Topical Corticosteroids Explanation: **Explanation:**
Warfarin-induced skin necrosis (WISN) is a rare but severe complication occurring in approximately 0.01% to 0.1% of patients treated with vitamin K antagonists.
**Why Option B is the correct answer (The False Statement):**
While the buttocks and abdomen are common sites, the **most common sites** for warfarin necrosis are areas with **high subcutaneous fat content**, specifically the **breasts** (in females), followed by the thighs and buttocks. The statement in Option B is considered the "except" because it overlooks the breast as the primary site of predilection.
**Analysis of Other Options:**
* **Option A:** True. Necrosis typically occurs **3 to 10 days after initiation** of therapy, often due to a large loading dose.
* **Option C:** True. Warfarin inhibits Vitamin K-dependent factors (II, VII, IX, X) and anticoagulant proteins (C and S). **Protein C has a shorter half-life** (6 hours) compared to clotting factors. This creates a transient "prothrombotic window" where natural anticoagulants are depleted while procoagulant factors are still active, leading to microvascular thrombosis.
* **Option D:** True. Starting **Low Molecular Weight Heparin (LMWH)** as a "bridge" provides immediate anticoagulation, preventing the thrombotic complications during the initial drop in Protein C levels.

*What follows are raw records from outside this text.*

Lemma register_meter_other now meter s other :
  other ≠ meter_id meter ->
  Database.meters (Database.register_meter now meter s) !! other =
  Database.meters s !! other.
Proof.
  intros Hne. unfold Database.register_meter; cbn [Database.meters].
  now rewrite lookup_insert_ne.
Qed.

(** C10. Registering a meter whose id is already in the store rewrites
    only [ip_address] and [last_seen] of its row; [name], [location],
    [enabled], [poll_interval] and [energy_poll_interval] (and the key and
    [created_at]) keep their stored values, and every other row of
    [meters] is untouched. *)
Theorem reregistration_updates_only_address_and_last_seen :
  forall (now : DT.datetime) (meter : Meter) (a : Main.app) (old : Database.meters_row),
    Database.get_meter (Main.db a) (meter_id meter) = Some old ->
    (exists new,
        Database.get_meter (Main.db (Main.register_meter now meter a)) (meter_id meter)
        = Some new
        /\ Database.c_ip_address new = ip_address meter
        /\ Database.c_last_seen new = Some now
        /\ Database.c_name new = Database.c_name old
        /\ Database.c_location new = Database.c_location old
        /\ Database.c_enabled new = Database.c_enabled old
        /\ Database.c_poll_interval new = Database.c_poll_interval old
        /\ Database.c_energy_poll_interval new = Database.c_energy_poll_interval old
        /\ Database.c_meter_id new = Database.c_meter_id old
        /\ Database.c_created_at new = Database.c_created_at old)
    /\ (forall other, other ≠ meter_id meter ->
          Database.get_meter (Main.db (Main.register_meter now meter a)) other
          = Database.get_meter (Main.db a) other).
Proof.
  intros now meter a old Hold. unfold Database.get_meter in *.
  cbn [Main.register_meter Main.db]. split.
  - rewrite register_meter_lookup, Hold.
    eexists; split; [reflexivity|]. cbn. repeat split.
  - intros other Hne. now apply register_meter_other.
Qed.

Definition renamed_meter : Meter :=
  {| meter_id := "meter_001";
     ip_address := "192.168.1.77";
     name := Some "Renamed";
     location := None;
     enabled := false;
     poll_interval := 5%Q;
     energy_poll_interval := 60%Q |}.

Lemma reregistration_updates_only_address_and_last_seen_witness :
  exists new,
    Database.get_meter
      (Main.db (Main.register_meter 2000000 renamed_meter
                  (Main.register_meter 1000000 sample_meter fresh_app)))
      "meter_001" = Some new
    /\ Database.c_ip_address new = "192.168.1.77"
    /\ Database.c_name new = Some "Main Panel"
    /\ Database.c_enabled new = 1.
Proof.
  destruct (reregistration_updates_only_address_and_last_seen
              2000000 renamed_meter
              (Main.register_meter 1000000 sample_meter fresh_app)
              {| Database.c_meter_id := "meter_001";
                 Database.c_ip_address := "192.168.1.100";
                 Database.c_name := Some "Main Panel";
                 Database.c_location := Some "Garage";
                 Database.c_enabled := 1;
                 Database.c_poll_interval := 1%Q;
                 Database.c_energy_poll_interval := 30%Q;
                 Database.c_last_seen := Some 1000000;
                 Database.c_created_at := 1000000 |})
    as [[new (Hn & Hip & _ & Hname & _ & Hen & _)] _].
  - vm_compute. reflexivity.
  - exists new. repeat split; assumption.
Defined.

End Registration.

(** ** Poller supervisor: removal *)

Section Removal.

Import Models.

Lemma meter_remove_no_task mid (p : MeterPoller.t) :
  MeterPoller.tasks p !! mid = None ->
  MeterPoller.tasks (MeterPoller.remove_meter mid p) = MeterPoller.tasks p
  /\ MeterPoller.event_loop (MeterPoller.remove_meter mid p) = MeterPoller.event_loop p
  /\ MeterPoller.running (MeterPoller.remove_meter mid p) = MeterPoller.running p
  /\ MeterPoller.next_handle (MeterPoller.remove_meter mid p) = MeterPoller.next_handle p
  /\ MeterPoller.meters (MeterPoller.remove_meter mid p) = delete mid (MeterPoller.meters p).
Proof.
  intros Ht. unfold MeterPoller.remove_meter. rewrite Ht.
  destruct (MeterPoller.meters p !! mid) eqn:Hm; cbn; repeat split; try reflexivity.
  symmetry. now apply delete_id.
Qed.

Lemma meter_remove_task mid h (p : MeterPoller.t) :
  MeterPoller.tasks p !! mid = Some h ->
  MeterPoller.tasks (MeterPoller.remove_meter mid p) = delete mid (MeterPoller.tasks p)
  /\ MeterPoller.event_loop (MeterPoller.remove_meter mid p)
     = alter cancel_and_await h (MeterPoller.event_loop p)
  /\ MeterPoller.running (MeterPoller.remove_meter mid p) = MeterPoller.running p
  /\ MeterPoller.next_handle (MeterPoller.remove_meter mid p) = MeterPoller.next_handle p
  /\ MeterPoller.meters (MeterPoller.remove_meter mid p) = delete mid (MeterPoller.meters p).
Proof.
  intros Ht. unfold MeterPoller.remove_meter. rewrite Ht. cbn.
  destruct (MeterPoller.meters p !! mid) eqn:Hm; cbn; repeat split; try reflexivity.
  symmetry. now apply delete_id.
Qed.
(** C1 as worded fails: a point with a numeric x and a NaN y, and a point
    at infinity, are both counted and copied although neither has three
    finite coordinates. *)
Lemma C1_counterexample :
  List.map good Sample.halfBroken = [true; true]
  /\ List.map all_finite Sample.halfBroken = [false; false]
  /\ Features_cols (features (buildDP Sample.halfBroken)) = 2%nat
  /\ Features_cols (features (buildDP Sample.halfBroken))
     <> length (List.filter all_finite Sample.halfBroken).
Proof.
  repeat split; try reflexivity.
  vm_compute. discriminate.
Qed.

(** ** Unsigned counters *)

Lemma UInt32_of_int_range v : UInt32.in_range (UInt32.of_int v).
Proof. unfold UInt32.in_range, UInt32.of_int, UInt32.modulus. apply Z.mod_pos_bound. lia. Qed.

Lemma UInt32_incr_below d s :
  0 <= d -> d < s -> UInt32.in_range s -> UInt32.incr d = d + 1.
Proof.
  unfold UInt32.in_range, UInt32.incr. intros Hd Hlt [_ Hs].
  apply Z.mod_small. lia.
Qed.

(** ** The callback, branch by branch *)

Lemma occurrences_app f (a b : list Effect) :
  occurrences f (a ++ b) = (occurrences f a + occurrences f b)%nat.
Proof. unfold occurrences. rewrite List.filter_app, length_app. reflexivity. Qed.

Section Callback.

Context {TP ICP : Type}.
Context {EigenTP : TransformationParameters TP}.
Context {Icp : ICPSequence TP ICP}.

Implicit Types (self : CloudMatcher ICP) (cloudMsg : sensor_msgs.PointCloud2).

Lemma gotCloud_dropped self cloudMsg :
  dropCount self < startupDropCount self ->
  gotCloud self cloudMsg = (set_dropCount self (UInt32.incr (dropCount self)), []).
Proof. intros H. unfold gotCloud. apply Z.ltb_lt in H. rewrite H. reflexivity. Qed.

Lemma gotCloud_processed self cloudMsg :
  pastWarmUp self -> gotCloud self cloudMsg = processCloud self cloudMsg.
Proof. unfold pastWarmUp, gotCloud. intros ->. reflexivity. Qed.

Lemma processCloud_empty self cloudMsg :
  countGood (sensor_msgs.points cloudMsg) 0 = 0%nat ->
  processCloud self cloudMsg = (self, emptyCloud self (sensor_msgs.stamp cloudMsg)).
Proof. intros H. unfold processCloud. rewrite H. reflexivity. Qed.

(** The path through lines 126-232, given how [icp(dp)] ended. *)
Lemma processCloud_nonempty self cloudMsg icp1 dp1 status :
  countGood (sensor_msgs.points cloudMsg) 0 <> 0%nat ->
  icp_call (icp self) (buildDP (sensor_msgs.points cloudMsg)) = (icp1, dp1, status) ->
  processCloud self cloudMsg =
    let stamp := sensor_msgs.stamp cloudMsg in
    let points := sensor_msgs.points cloudMsg in
    let icpWasSuccess := match status with Returned => true | ConvergenceError _ => false end in
    let outcome :=
      match status with
      | Returned => Log (MatchRatio (getWeightedPointUsedRatio icp1))
      | ConvergenceError what => Log (FailedToConverge what)
      end in
    let delta := sendDeltaPose self stamp icp1 dp1 icpWasSuccess in
    let transform := tfTransform (getTransform (fst delta)) in
    let keyframe := recordKeyframe self (fst delta) transform in
    (set_state self (fst delta) (fst keyframe),
     reportCounts (length points) (countGood points 0)
     ++ [IcpCall (buildDP points); outcome]
     ++ snd delta
     ++ snd keyframe
     ++ [SendTransform (stampedTransform self stamp transform)]).
Proof.
  intros Hgood Hcall. unfold processCloud.
  destruct (countGood (sensor_msgs.points cloudMsg) 0 =? 0)%nat eqn:Hz.
  - apply Nat.eqb_eq in Hz. contradiction.
  - rewrite Hcall. cbv zeta.
    destruct (sendDeltaPose _ _ _ _ _) as [icp2 deltaEffects].
    cbn [fst snd].
    destruct (recordKeyframe _ _ _) as [path' keyframeEffects].
    reflexivity.
Qed.

Lemma processCloud_counters self cloudMsg :
  dropCount (fst (processCloud self cloudMsg)) = dropCount self
  /\ startupDropCount (fst (processCloud self cloudMsg)) = startupDropCount self.
Proof.
  unfold processCloud.
  destruct (countGood (sensor_msgs.points cloudMsg) 0 =? 0)%nat; [split; reflexivity|].
  destruct (icp_call _ _) as [[icp1 dp1] status].
  destruct (sendDeltaPose _ _ _ _ _) as [icp2 deltaEffects].
  destruct (recordKeyframe _ _ _) as [path' keyframeEffects].
  split; reflexivity.
Qed.

Lemma gotCloud_startupDropCount self cloudMsg :
  startupDropCount (fst (gotCloud self cloudMsg)) = startupDropCount self.
Proof.
  unfold gotCloud. destruct (dropCount self <? startupDropCount self)%Z.
  - reflexivity.
  - apply processCloud_counters.
Qed.

Lemma run_app self front back :
  run self (front ++ back) =
    (fst (run (fst (run self front)) back),
     snd (run self front) ++ snd (run (fst (run self front)) back)).
Proof.
  revert self. induction front as [|c front IH]; intros self; simpl.
  - destruct (run self back); reflexivity.
  - destruct (gotCloud self c) as [self1 effects].
    rewrite IH. destruct (run self1 front) as [self2 later]. simpl.
    destruct (run self2 back); reflexivity.
Qed.

(** While the counter is below its bound every cloud is swallowed. *)
Lemma run_warm_up : forall clouds self,
  0 <= dropCount self ->
  UInt32.in_range (startupDropCount self) ->
  dropCount self + Z.of_nat (length clouds) <= startupDropCount self ->
  run self clouds =
    (set_dropCount self (dropCount self + Z.of_nat (length clouds)),
     List.map (fun _ => []) clouds).
Proof.
  induction clouds as [|c rest IH]; intros self Hd Hs Hle.
  - simpl. rewrite Z.add_0_r. destruct self; reflexivity.
  - cbn [run]. rewrite gotCloud_dropped by (simpl length in Hle; lia).
    rewrite (UInt32_incr_below (dropCount self) (startupDropCount self))
      by first [assumption | simpl length in Hle; lia].
    rewrite IH; cbn [dropCount startupDropCount set_dropCount];
      try assumption; try (simpl length in Hle; lia).
    replace (dropCount self + Z.of_nat (length (c :: rest)))
      with (dropCount self + 1 + Z.of_nat (length rest)) by (simpl length; lia).
    reflexivity.
Qed.

(** Once the counter has reached its bound it stays there. *)
Lemma run_tracking : forall clouds self,
  pastWarmUp self ->
  dropCount (fst (run self clouds)) = dropCount self
  /\ startupDropCount (fst (run self clouds)) = startupDropCount self.
Proof.
  induction clouds as [|c rest IH]; intros self Hpast.
  - split; reflexivity.
  - cbn [run]. rewrite gotCloud_processed by assumption.
    pose proof (processCloud_counters self c) as [Hd Hs].
    destruct (processCloud self c) as [self1 effects]. cbn [fst] in Hd, Hs.
    assert (Hpast1 : pastWarmUp self1) by (unfold pastWarmUp in *; congruence).
    specialize (IH self1 Hpast1). destruct (run self1 rest) as [self2 later].
    cbn [fst] in *. split; [rewrite <- Hd | rewrite <- Hs]; apply IH.
Qed.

**Clinical Pearls for NEET-PG:**
* **Risk Factor:** Underlying **Protein C deficiency** is the most significant risk factor.
* **Clinical Presentation:** Sudden onset of painful, erythematous, or purpuric lesions that rapidly progress to **hemorrhagic bullae and eschar**.
* **Management:** Immediate discontinuation of Warfarin, administration of **Vitamin K**, and starting **Heparin** or Protein C concentrates.